What is actually the contribution of drag? And if it is significant, can we apply a simple factor to speed to compensate for mass? Lets check it!

Equation time

I’ll start by setting up the full equation of motion including friction and drag.

  • Kinetic friction equals a coefficient ($\mu$) times the force normal to the ground: $$F_\mu= \mu mg \cos \theta$$ The coefficient depends on many things and you can find a couple of studies on it, for example this detailed study from 1988. I think assuming a constant value of $\mu=0.04$ would be alright.

  • Drag depends on the frontal surface area ($A$) of the skier, the air density ($\rho$), a drag coefficient ($C_d$) and the squared speed ($v$) : $$F_d= \frac{1}{2} \rho A C_d v^2$$ Drag is always in the opposite direction of the movement. There are many ways how a skier can influence the frontal surface area and the drag coefficient with different positions; so this is where skills come into the game! We’ll go with something like $\rho=1.204$ $kg/m^3$, $A=0.28$ $m^2$ and $C_d=0.63$.
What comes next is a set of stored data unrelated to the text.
(** [v.k], throwing on [undefined] and [null]. *)
Definition member (v : value) (k : string) : M value :=
  match prop v k with
  | Some x => ret x
  | None => throw (TypeError ("Cannot read properties of " +:+ ToString v))
  end.

(** [v.toLowerCase()] and [v.trim()]: string methods, missing elsewhere. *)
Definition call_toLowerCase (v : value) : M value :=
  match v with
  | VStr s => ret (VStr (toLowerCase s))
  | _ => throw (TypeError "toLowerCase is not a function")
  end.

Definition call_trim (v : value) : M value :=
  match v with
  | VStr s => ret (VStr (trim s))
  | _ => throw (TypeError "trim is not a function")
  end.

(** [JSON.parse(v)]: the argument is read as a string first. *)
Definition JSON_parse (v : value) : M value :=
  match parse_text (ToString v) with
  | Some x => ret x
  | None => throw (SyntaxError "Unexpected token in JSON")
  end.

Definition console_log (line : console_line) : M value :=
  fun w => (Normal VUndefined, printed line w).

Definition eventHandler_emit (name : string) (method : value) (messages : list value)
  : M value :=
  fun w => (Normal VUndefined, broadcast (Emit name method messages) w).

(** [localStorage.getItem(k)]: the stored string, or [null]. *)
Definition localStorage_getItem (k : string) : M value :=
  fun w => (Normal (match localStorage w !! k with
                    | Some s => VStr s
                    | None => VNull
                    end), looked_up k w).

(** [localStorage.setItem(k, v)]: storage holds strings. *)
Definition localStorage_setItem (k : string) (v : value) : M value :=
  fun w => (Normal VUndefined, stored k (ToString v) w).

(** [formData.append(name, v)]: a [Blob] goes in as it is, any other value
    as text. *)
Definition FormData_append (name : string) (v : value) (entries : list (string * value))
  : list (string * value) :=
  entries ++ [(name, match v with
                     | VBlob _ => v
                     | _ => VStr (ToString v)
                     end)].

(** The HTTP verbs the client dispatches, under the names the code uses:
    the five method names the resource calls pass to [request].  The
    source takes the name as a string; with a name axios does not provide,
    [axios[method]] is not a function and the call throws a [TypeError]
    before any request is made.  That path lies outside this type. *)
Inductive verb : Type := GET | DELETE | POST | PUT | PATCH.

Definition verb_name (m : verb) : string :=
  match m with
  | GET => "get"
  | DELETE => "delete"
  | POST => "post"
  | PUT => "put"
  | PATCH => "patch"
  end.

(** ** [class API] *)

Module API.
Section WithClient.

(** The HTTP client library: how the promise of each call ends, given the
    calls made before it. *)
Variable axios : list call -> call -> settlement.

(** [await axios[name](...args)] *)
Definition axios_call (name : string) (args : list value) : M value :=
  fun w => await (axios (network w) (Call name args)) (sent (Call name args) w).

Definition ROOT_PATH : string := "https://backend.xornet.cloud".

Definition log (method : value) (messages : list value) : M value :=
  console_log (LogLine method messages).

Definition error (method : value) (messages : list value) : M value :=
  eventHandler_emit "error" method messages ;;;
  console_log (ErrorLine method messages).
(** Each iteration raises the counter and the recorded counts by at most
    one. *)
Lemma scan_bound rest : ∀ p all c m,
  0 ≤ c ≤ m → Forall (λ x, 0 ≤ x ≤ m) all →
  Forall (λ x, 0 ≤ x ≤ m + Z.of_nat (length rest)) (scan p rest (all, c)).1
  ∧ 0 ≤ (scan p rest (all, c)).2 ≤ m + Z.of_nat (length rest).
Proof.
  induction rest as [|cur rest IH]; intros p all c m Hc Hall.
  - simpl. rewrite Z.add_0_r. done.
  - cbn [scan length].
    assert (∀ x, 0 ≤ x ≤ m → 0 ≤ x ≤ m + 1) as Hw by lia.
    assert (Forall (λ x, 0 ≤ x ≤ m + 1) all) as Hall'
      by (eapply Forall_impl; [done|]; simpl; lia).
    destruct (next_state p cur (bool_decide (rest = [])) (all, c))
      as [all' c'] eqn:Hn.
    assert (0 ≤ c' ≤ m + 1 ∧ Forall (λ x, 0 ≤ x ≤ m + 1) all') as [Hc' Hall''].
    { unfold next_state in Hn. simpl in Hn.
      destruct (eq1 cur), (eq1 p), (bool_decide (rest = []));
        simplify_eq; (split; [lia|]); rewrite ?Forall_app, ?Forall_singleton;
        try done; split; try done; lia. }
    destruct (IH cur all' c' (m + 1) Hc' Hall'') as [H1 H2].
    replace (m + Z.of_nat (S (length rest)))
      with (m + 1 + Z.of_nat (length rest)) by lia.
    done.
Qed.

Lemma max_consec_of_diff_bound d n :
  max_consec_of_diff d = Ok n → 0 ≤ n ≤ Z.of_nat (length d - 1).
Proof.
  intros Hn. destruct (max_consec_of_diff_scan d) as (n' & Hn' & Hall).
  rewrite Hn in Hn'. injection Hn' as <-.
  destruct d as [|p rest]; simpl in *.
  - destruct Hall as [[_ ->]|[[]%elem_of_nil _]]. done.
  - rewrite Nat.sub_0_r.
    destruct Hall as [[_ ->]|[Hin _]]; [lia|].
    destruct (scan_bound rest p [] 0 0) as [Hall _]; [lia|done|].
    rewrite Forall_forall in Hall. by apply Hall in Hin.
Qed.

Lemma length_date_ranks nest_data calendar :
  length (date_ranks nest_data calendar) = length nest_data.
Proof.
  unfold date_ranks, map_dict.
  by rewrite length_fmap, (Permutation_length (sort_values_Permutation _)), length_fmap.
Qed.

Lemma length_diff l : length (diff l) = length l.
Proof.
  destruct l as [|x l]; [done|]. simpl. f_equal.
  revert x. induction l as [|y l IH]; intros x; simpl; [done|]. by rewrite IH.
Qed.

(** The count of a target is less than the number of its rows. *)
Lemma count_max_bound nest_data date_data n :
  count_max_consec_detects nest_data date_data = Ok n →
  0 ≤ n ≤ Z.of_nat (length nest_data - 1).
Proof.
  intros Hn. pose proof (count_max_Ok_one_row _ _ _ Hn) as Hl.
  destruct date_data as [|row [|??]]; try done.
  rewrite count_max_one_row in Hn. apply max_consec_of_diff_bound in Hn.
  by rewrite length_diff, length_date_ranks in Hn.
Qed.

End count_bounds.

(** X1. On any rows and any calendar row, [count_max_consec_detects]
    returns a count that is at least 0 and less than the number of rows
    of the target (0 when the target has no row). *)
Theorem count_max_consec_detects_bounds nest_data row :
  ∃ n, count_max_consec_detects nest_data [row] = Ok n
       ∧ 0 ≤ n ≤ Z.of_nat (length nest_data - 1).
Proof.
  destruct (count_max_one_row_Ok nest_data [row]) as [n Hn]; [done|].
  exists n. split; [done|]. by eapply count_max_bound.
Qed.

(** X2. The count depends neither on the order of the rows of the target
    nor on the order of the dates in the calendar: both are sorted
    first. *)
Theorem count_max_consec_detects_order nest_data nest_data' row row' :
  Date <$> nest_data ≡ₚ Date <$> nest_data' →
  dr_Date row ≡ₚ dr_Date row' →
  count_max_consec_detects nest_data [row]
  = count_max_consec_detects nest_data' [row'].
Proof.
  intros Hn Hc. rewrite !count_max_one_row. unfold date_ranks.
  by rewrite (sort_values_proper _ _ Hn), (sort_values_proper _ _ Hc).
Qed.

(** X2 on the dates d2 and d3 in either order, against two orders of the
    calendar. *)
Lemma count_max_consec_detects_order_witness :
  count_max_consec_detects Examples.at_d2_d3 [Examples.calendar5]
  = count_max_consec_detects [Examples.on_ "d2"; Examples.on_ "d3"]
      [mkDateRow "JetportSouth" "2020" ["d1"; "d2"; "d3"; "d4"; "d5"]].
Proof.
  apply count_max_consec_detects_order.
  - apply Permutation_swap.
  - simpl. apply (bool_decide_unpack _). by vm_compute.
Defined.

(** ** Ranks ascend with the dates *)

Section ascending_ranks.

Lemma StronglySorted_lookup {A} (R : relation A) l i j x y :
  StronglySorted R l → (i < j)%nat →
  l !! i = Some x → l !! j = Some y → R x y.
Proof.
  intros Hs. revert i j. induction Hs as [|z l Hs IH Hall]; intros i j Hij Hi Hj.
  - done.
  - destruct j as [|j]; [lia|]. simpl in Hj. destruct i as [|i].
    + simpl in Hi. injection Hi as <-.
      rewrite Forall_forall in Hall. apply Hall. by eapply list_elem_of_lookup_2.
    + simpl in Hi. apply (IH i j); [lia|done..].
Qed.

Lemma rank_of_Some calendar d a :
  rank_of calendar d = Some a →
  ∃ i, a = Z.of_nat i ∧ sort_values calendar !! i = Some d.
Proof.
  unfold rank_of. intros ([i x] & Hfind & ->)%fmap_Some.
  apply list_find_Some in Hfind as (Hi & <- & _). by exists i.
Qed.

(** A later date has no smaller rank. *)
Lemma rank_of_mono calendar d d' a b :
  rank_of calendar d = Some a → rank_of calendar d' = Some b →
  String.leb d d' = true → a ≤ b.
Proof.
  intros Ha Hb Hle.
  destruct (rank_of_Some _ _ _ Ha) as (i & -> & Hi).
  destruct (rank_of_Some _ _ _ Hb) as (j & -> & Hj).
  destruct (decide (j < i)%nat) as [Hlt|]; [|lia].
  pose proof (StronglySorted_lookup _ _ _ _ _ _
                (sort_values_StronglySorted calendar) Hlt Hj Hi) as Hle'.
  apply Is_true_true in Hle'.
  assert (d = d') as <- by by apply String.leb_antisym.
  rewrite Ha in Hb. injection Hb. lia.
Qed.

Lemma omap_StronglySorted {A} (R : relation A) (f : A → option Z) l :
  StronglySorted R l →
  (∀ x y a b, R x y → f x = Some a → f y = Some b → a ≤ b) →
  StronglySorted Z.le (omap f l).
Proof.
  intros Hs Hf. induction Hs as [|x l Hs IH Hall]; simpl; [constructor|].
  destruct (f x) as [a|] eqn:Hx; [|done].
  constructor; [done|]. apply Forall_forall.
  intros b (y & Hy & Hb)%list_elem_of_omap.
  rewrite Forall_forall in Hall. by apply (Hf x y); [apply Hall|..].
Qed.

(** The ranks of a target ascend. *)
Lemma target_ranks_StronglySorted nest_data calendar :
  StronglySorted Z.le (target_ranks nest_data calendar).
Proof.
  unfold target_ranks.
  apply (omap_StronglySorted (λ a b : string, Is_true (String.leb a b)));
    [apply sort_values_StronglySorted|].
  intros x y a b Hxy%Is_true_true Ha Hb. by eapply rank_of_mono.
Qed.

(** In an ascending series, two values that differ by one have
    neighbours that do. *)
Lemma StronglySorted_adjacent l a :
  StronglySorted Z.le l → a ∈ l → a + 1 ∈ l →
  ∃ pre post, l = pre ++ a :: (a + 1) :: post.
Proof.
  intros Hs. induction Hs as [|x l Hs IH Hall]; intros Ha Ha1.
  - by apply elem_of_nil in Ha.
  - rewrite Forall_forall in Hall.
    assert (a + 1 ∈ l) as Ha1'.
    { apply elem_of_cons in Ha1 as [Heq|?]; [|done].
      apply elem_of_cons in Ha as [?|Hin]; [lia|]. apply Hall in Hin. lia. }
    destruct (decide (a ∈ l)) as [Hin|Hnin].
    + destruct (IH Hin Ha1') as (pre & post & ->). by exists (x :: pre), post.
    + apply elem_of_cons in Ha as [->|?]; [|done].
      destruct l as [|y l]; [by apply elem_of_nil in Ha1'|].
      exists [], l. simpl. do 2 f_equal.
      assert (x ≤ y) by (apply Hall; left).
      assert (y ≠ x) by (intros ->; apply Hnin; left).
      apply StronglySorted_inv in Hs as [_ Hall'].
      rewrite Forall_forall in Hall'.
      apply elem_of_cons in Ha1' as [?|Hin]; [lia|]. apply Hall' in Hin. lia.
Qed.

Lemma longest_run_adjacent l a :
  StronglySorted Z.le l → a ∈ l → a + 1 ∈ l → (2 ≤ longest_run l)%nat.
Proof.
  intros Hs Ha Ha1.
  destruct (StronglySorted_adjacent l a Hs Ha Ha1) as (pre & post & Hl).
  destruct l as [|x rest]; [by destruct pre|].
  apply (run_lengths_block rest x 1 pre a 2 post); [lia|by rewrite Hl].
Qed.

Lemma block_elem_of a k x : x ∈ block a k ↔ a ≤ x < a + Z.of_nat k.
Proof.
  revert a. induction k as [|k IH]; intros a; simpl.
  - rewrite elem_of_nil. lia.
  - rewrite elem_of_cons, IH. lia.
Qed.

End ascending_ranks.

(** X3. When the calendar holds every detection date of the target, the
    count is at least 1 exactly when two rows of the target lie on dates
    that are adjacent in the calendar. *)
Theorem count_max_consec_detects_positive nest_data row :
  NoDup (dr_Date row) →
  (∀ r, r ∈ nest_data → Date r ∈ dr_Date row) →
  ∃ n, count_max_consec_detects nest_data [row] = Ok n
    ∧ (1 ≤ n ↔
       ∃ r r' a, r ∈ nest_data ∧ r' ∈ nest_data
         ∧ rank_of (dr_Date row) (Date r) = Some a
         ∧ rank_of (dr_Date row) (Date r') = Some (a + 1)).
Proof.
  intros Hnd Hin.
  assert (∀ a, a ∈ target_ranks nest_data (dr_Date row)
               ↔ ∃ r, r ∈ nest_data ∧ rank_of (dr_Date row) (Date r) = Some a)
    as Hranks.
  { intros a. unfold target_ranks. rewrite list_elem_of_omap. split.
    - intros (d & Hd & Ha). apply elem_of_sort_values, list_elem_of_fmap in Hd
        as (r & -> & Hr). by exists r.
    - intros (r & Hr & Ha). exists (Date r). split; [|done].
      apply elem_of_sort_values, list_elem_of_fmap. by exists r. }
  destruct (decide (nest_data = [])) as [->|Hne].
  { exists 0. split; [done|]. split; [lia|].
    by intros (r & _ & _ & []%elem_of_nil & _). }
  assert (target_ranks nest_data (dr_Date row) ≠ []) as Hne'.
  { intros Hnil%(f_equal length).
    rewrite target_ranks_length in Hnil by done. by destruct nest_data. }
  eexists. split.
  { rewrite count_max_one_row, date_ranks_target_ranks by done.
    by apply max_consec_of_ranks. }
  split.
  - intros Hn.
    destruct (longest_run_block _ Hne') as [(pre & a & post & Hblock) _].
    assert (a ∈ target_ranks nest_data (dr_Date row)
            ∧ a + 1 ∈ target_ranks nest_data (dr_Date row)) as [Ha Ha1].
    { rewrite Hblock, !elem_of_app, !block_elem_of. lia. }
    apply Hranks in Ha as (r & Hr & Ha). apply Hranks in Ha1 as (r' & Hr' & Ha1).
    by exists r, r', a.
  - intros (r & r' & a & Hr & Hr' & Ha & Ha1).
    assert (2 ≤ longest_run (target_ranks nest_data (dr_Date row)))%nat; [|lia].
    apply (longest_run_adjacent _ a); [apply target_ranks_StronglySorted|..];
      apply Hranks; eauto.
Qed.
Definition main (args : Args) : Proc unit :=
  when ((step_number args <? 1) || (total_steps args <? 1))
    (print_stderr "Error: step-number and total-steps must be >= 1" ;;
     sys_exit 1) ;;
  (* Get guidance based on phase *)
  let (guidance, phase_label) :=
    if Phase_eqb (phase args) planning
    then (get_planning_step_guidance (step_number args) (total_steps args),
          "PLANNING")
    else (get_review_step_guidance (step_number args) (total_steps args),
          "REVIEW") in
  let is_complete := step_number args >=? total_steps args in
  print (str_mul "=" 80) ;;
  print ("PLANNER - " ++ phase_label ++ " PHASE - Step "
         ++ str_of_int (step_number args) ++ " of "
         ++ str_of_int (total_steps args)) ;;
  print (str_mul "=" 80) ;;
  print_blank ;;
  print ("STATUS: "
         ++ (if is_complete then "phase_complete" else "in_progress")) ;;
  print_blank ;;
  print "YOUR THOUGHTS:" ;;
  print (thoughts args) ;;
  print_blank ;;
  when (list_truthy (actions guidance))
    ((if is_complete
      then print "FINAL CHECKLIST:"
      else print "REQUIRED ACTIONS:") ;;
     for_each (actions guidance) (fun action =>
       if str_truthy action (* Skip empty strings used for spacing *)
       then print ("  " ++ action)
       else print_blank) ;;
     print_blank) ;;
  print "NEXT:" ;;
  print (next guidance) ;;
  print_blank ;;
  print (str_mul "=" 80).

(** Running the script: [main()] on fresh streams. *)
Definition run_main (args : Args) : Z * Streams :=
  let (o, st) := main args no_output in (exit_status o, st).

(** ** Reading the rendered report *)

(** The text [main] writes to standard output for a valid step position,
    in one piece: every [print] of the function, in order. *)
Definition render_action (action : string) : string :=
  if str_truthy action then ("  " ++ action ++ nl)%string else nl.

Fixpoint render_actions (l : list string) : string :=
  match l with
  | [] => EmptyString
  | action :: l' => (render_action action ++ render_actions l')%string
  end.

Definition guidance_of (args : Args) : GuidanceResult :=
  match phase args with
  | planning => get_planning_step_guidance (step_number args) (total_steps args)
  | review => get_review_step_guidance (step_number args) (total_steps args)
  end.

Definition phase_label_of (p : Phase) : string :=
  match p with
  | planning => "PLANNING"
  | review => "REVIEW"
  end.

Definition title_line (args : Args) : string :=
  ("PLANNER - " ++ phase_label_of (phase args) ++ " PHASE - Step "
   ++ str_of_int (step_number args) ++ " of "
   ++ str_of_int (total_steps args))%string.

Definition status_text (args : Args) : string :=
  ("STATUS: "
   ++ (if step_number args >=? total_steps args
       then "phase_complete" else "in_progress"))%string.

Definition actions_block (args : Args) : string :=
  let guidance := guidance_of args in
  if list_truthy (actions guidance)
  then ((if step_number args >=? total_steps args
         then "FINAL CHECKLIST:" else "REQUIRED ACTIONS:")
        ++ nl ++ render_actions (actions guidance) ++ nl)%string
  else EmptyString.

Definition report_text (args : Args) : string :=
  (str_mul "=" 80 ++ nl
   ++ title_line args ++ nl
   ++ str_mul "=" 80 ++ nl
   ++ nl
   ++ status_text args ++ nl
   ++ nl
   ++ "YOUR THOUGHTS:" ++ nl
   ++ thoughts args ++ nl
   ++ nl
   ++ actions_block args
   ++ "NEXT:" ++ nl
   ++ next (guidance_of args) ++ nl
   ++ nl
   ++ str_mul "=" 80 ++ nl)%string.

(** The lines of a text, as [str.split] on the newline gives them. *)
Definition is_nl (c : ascii) : bool := Ascii.eqb c "010"%char.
Put together and we get a differential equation for $v>0$ $m/s$:

$$m\frac{\partial v}{\partial t} = m g \left(\sin \theta - \mu \cos \theta \right) - \frac{1}{2} \rho A C_d v^2$$

basic skier model

Life is simple

Don’t worry; this equation on an endless straight piste (the angle $\theta$ is a constant) is not too hard too solve when you have YouTube.

With the following two constants $$ j= g \left(\sin \theta - \mu \cos \theta \right)$$ and $$k=\frac{\rho A C_d}{2 m} $$

We can rewrite the differential equation for $t \geq 0$ as:

$$\frac{\partial v}{\partial t} = j - k v^2$$

…move the partials around…

$$\partial t = \frac{\partial v}{j-kv^2}$$

integrate both sides…

$$ \begin{aligned} t &= \int^v \frac{\partial v}{j-kv^2} = \frac{1}{j}\int^v \frac{\partial v}{1-(\sqrt{k/j}\cdot v)^2} \cr & = \frac{1}{\sqrt{kj}} \tanh^{-1} \left( \sqrt{k/j} \cdot v\right) \end{aligned} $$

…and reorganize to get our solution:

$$v(t) = \sqrt{\frac{j}{k}} \tanh \left( \sqrt{kj}\cdot t \right)$$

Since $\tanh$ converts to 1; we can derive that the speed will convert to a maximum:

$$v_{\max} = \sqrt{\frac{2 m g \left(\sin \theta - \mu \cos \theta \right)}{\rho C_d A}}$$

The maximum speed is proportional to the square root of the mass.. if person A is 64 kg and person B is 100 kg, person B would be $\sqrt{100/64}=1.25$ times faster!

So finally… we will have a fair race when everyone’s clock time is multiplied by the following factor:

$$f_m = \sqrt{\frac{m}{100}}$$

Not too fast

Although the maximum speed has a calculable ratio, depending solely on the mass, this does not apply to the speed in the acceleration phase. There is a $\sqrt{1/m}$ inside the $\tanh$; so with more mass it will take longer before the maximum speed is reached.

When we plot the speed in time, we see the ratio $v_A/v_B$ will gradually drop from 1 to 0.8.

basic skier model velocity

distance

Since a race has to cover a certain distance, can we find a calculable ratio here?

To know the distance that a skier has covered in a certain time, we integrate over time:

$$ \begin{aligned} s & = \int v \partial t = \sqrt{\frac{j}{k}} \int \tanh \left( \sqrt{kj}\cdot t \right) \partial t \cr & =\frac{1}{k} \ln \left( \cosh \left( \sqrt{kj}\cdot t \right) \right) \end{aligned} $$

and this we can plot for skier A and B:

basic skier model distance

You can reorganize the equation to estimate the time it takes to cover distance $s$:

$$ t = \frac{1}{\sqrt{kj}}\cosh^{-1} \left( e^{sk} \right) $$

But back to the point.

Because the mass is in two different places in the distance equation; it is not easy (at least for me) to calculate a ratio that depends only on the mass.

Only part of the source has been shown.